* **WORK REQUIRED**: The exercise asks you to copy every line below in which "keeps" appears.

Stored items
⁂
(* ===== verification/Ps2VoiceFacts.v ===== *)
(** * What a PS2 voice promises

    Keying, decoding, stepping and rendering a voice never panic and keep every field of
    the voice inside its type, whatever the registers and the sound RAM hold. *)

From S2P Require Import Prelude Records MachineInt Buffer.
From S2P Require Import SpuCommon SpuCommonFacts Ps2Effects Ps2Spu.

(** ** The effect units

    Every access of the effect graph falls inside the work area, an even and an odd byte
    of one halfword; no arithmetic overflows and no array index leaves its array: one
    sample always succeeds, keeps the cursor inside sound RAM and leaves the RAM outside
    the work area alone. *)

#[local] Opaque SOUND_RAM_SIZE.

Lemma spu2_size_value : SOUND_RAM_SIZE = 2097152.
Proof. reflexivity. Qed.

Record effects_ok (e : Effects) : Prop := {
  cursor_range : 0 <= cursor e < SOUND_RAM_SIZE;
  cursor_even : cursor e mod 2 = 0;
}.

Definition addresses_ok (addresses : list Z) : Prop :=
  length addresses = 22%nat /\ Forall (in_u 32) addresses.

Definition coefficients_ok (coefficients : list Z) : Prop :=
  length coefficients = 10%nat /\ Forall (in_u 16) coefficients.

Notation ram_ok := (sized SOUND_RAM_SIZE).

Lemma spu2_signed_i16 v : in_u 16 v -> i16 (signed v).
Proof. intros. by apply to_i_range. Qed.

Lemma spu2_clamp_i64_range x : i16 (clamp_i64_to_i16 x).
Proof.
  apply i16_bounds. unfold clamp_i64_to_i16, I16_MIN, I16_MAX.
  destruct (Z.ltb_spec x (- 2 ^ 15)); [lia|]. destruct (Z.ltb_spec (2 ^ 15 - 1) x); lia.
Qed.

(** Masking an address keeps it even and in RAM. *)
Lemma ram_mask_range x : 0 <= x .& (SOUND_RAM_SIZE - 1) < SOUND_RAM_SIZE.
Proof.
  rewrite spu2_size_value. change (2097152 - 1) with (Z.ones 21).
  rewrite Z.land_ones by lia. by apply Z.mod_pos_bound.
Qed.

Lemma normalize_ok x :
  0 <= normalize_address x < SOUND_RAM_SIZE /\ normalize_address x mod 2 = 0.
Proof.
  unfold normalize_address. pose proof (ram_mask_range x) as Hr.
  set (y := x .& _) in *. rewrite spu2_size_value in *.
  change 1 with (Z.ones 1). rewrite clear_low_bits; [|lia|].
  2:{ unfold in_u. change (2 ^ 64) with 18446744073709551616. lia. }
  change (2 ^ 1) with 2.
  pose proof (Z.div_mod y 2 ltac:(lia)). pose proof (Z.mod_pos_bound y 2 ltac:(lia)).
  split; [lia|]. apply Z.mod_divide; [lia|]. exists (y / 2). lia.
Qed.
⁂
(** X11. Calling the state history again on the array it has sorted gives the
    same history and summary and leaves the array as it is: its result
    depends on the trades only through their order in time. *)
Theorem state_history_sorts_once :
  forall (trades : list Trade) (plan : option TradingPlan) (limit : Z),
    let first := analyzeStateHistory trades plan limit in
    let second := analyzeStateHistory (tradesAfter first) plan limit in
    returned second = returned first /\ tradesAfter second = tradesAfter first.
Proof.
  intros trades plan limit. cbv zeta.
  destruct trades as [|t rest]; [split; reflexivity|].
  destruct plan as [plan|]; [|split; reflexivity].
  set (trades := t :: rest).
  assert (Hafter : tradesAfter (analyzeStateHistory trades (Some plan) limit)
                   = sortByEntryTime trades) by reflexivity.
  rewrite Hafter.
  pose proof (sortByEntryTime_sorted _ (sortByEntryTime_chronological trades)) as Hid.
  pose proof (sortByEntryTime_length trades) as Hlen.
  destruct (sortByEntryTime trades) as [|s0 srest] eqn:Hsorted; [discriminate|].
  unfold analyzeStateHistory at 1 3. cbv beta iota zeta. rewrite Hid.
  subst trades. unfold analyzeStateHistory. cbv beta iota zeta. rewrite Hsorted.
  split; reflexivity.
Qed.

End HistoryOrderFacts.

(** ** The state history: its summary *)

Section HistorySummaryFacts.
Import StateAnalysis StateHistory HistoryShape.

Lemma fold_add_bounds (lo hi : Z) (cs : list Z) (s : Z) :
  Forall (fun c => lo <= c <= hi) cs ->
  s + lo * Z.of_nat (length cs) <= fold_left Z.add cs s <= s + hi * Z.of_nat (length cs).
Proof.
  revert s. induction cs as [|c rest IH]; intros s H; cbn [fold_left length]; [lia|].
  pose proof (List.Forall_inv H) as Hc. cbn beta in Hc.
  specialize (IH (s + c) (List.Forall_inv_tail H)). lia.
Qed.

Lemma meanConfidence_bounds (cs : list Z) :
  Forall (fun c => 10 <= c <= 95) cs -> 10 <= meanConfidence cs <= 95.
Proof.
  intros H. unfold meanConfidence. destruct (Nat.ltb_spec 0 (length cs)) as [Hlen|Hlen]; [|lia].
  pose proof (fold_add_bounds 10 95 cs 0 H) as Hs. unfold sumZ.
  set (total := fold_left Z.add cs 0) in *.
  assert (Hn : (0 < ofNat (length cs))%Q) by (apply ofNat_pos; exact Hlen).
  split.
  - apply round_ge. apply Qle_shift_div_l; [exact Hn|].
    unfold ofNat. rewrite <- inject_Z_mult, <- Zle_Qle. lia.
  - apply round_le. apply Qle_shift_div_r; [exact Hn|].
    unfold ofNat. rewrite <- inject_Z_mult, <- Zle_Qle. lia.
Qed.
⁂
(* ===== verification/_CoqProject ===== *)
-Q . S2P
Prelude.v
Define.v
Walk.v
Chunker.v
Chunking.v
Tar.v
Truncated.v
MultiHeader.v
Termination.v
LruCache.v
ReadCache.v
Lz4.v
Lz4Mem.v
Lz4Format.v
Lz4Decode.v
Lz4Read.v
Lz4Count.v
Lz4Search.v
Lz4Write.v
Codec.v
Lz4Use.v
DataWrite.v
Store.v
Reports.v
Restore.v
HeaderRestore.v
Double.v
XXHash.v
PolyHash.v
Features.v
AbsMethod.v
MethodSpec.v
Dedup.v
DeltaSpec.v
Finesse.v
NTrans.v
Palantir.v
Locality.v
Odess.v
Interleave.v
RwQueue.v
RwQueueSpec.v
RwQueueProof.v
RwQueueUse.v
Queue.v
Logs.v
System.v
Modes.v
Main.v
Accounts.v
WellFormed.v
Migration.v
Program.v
⁂
* **SOLUTION TO THE EXERCISE**:
    sample always succeeds, keeps the cursor inside sound RAM and leaves the RAM outside
(** Masking an address keeps it even and in RAM. *)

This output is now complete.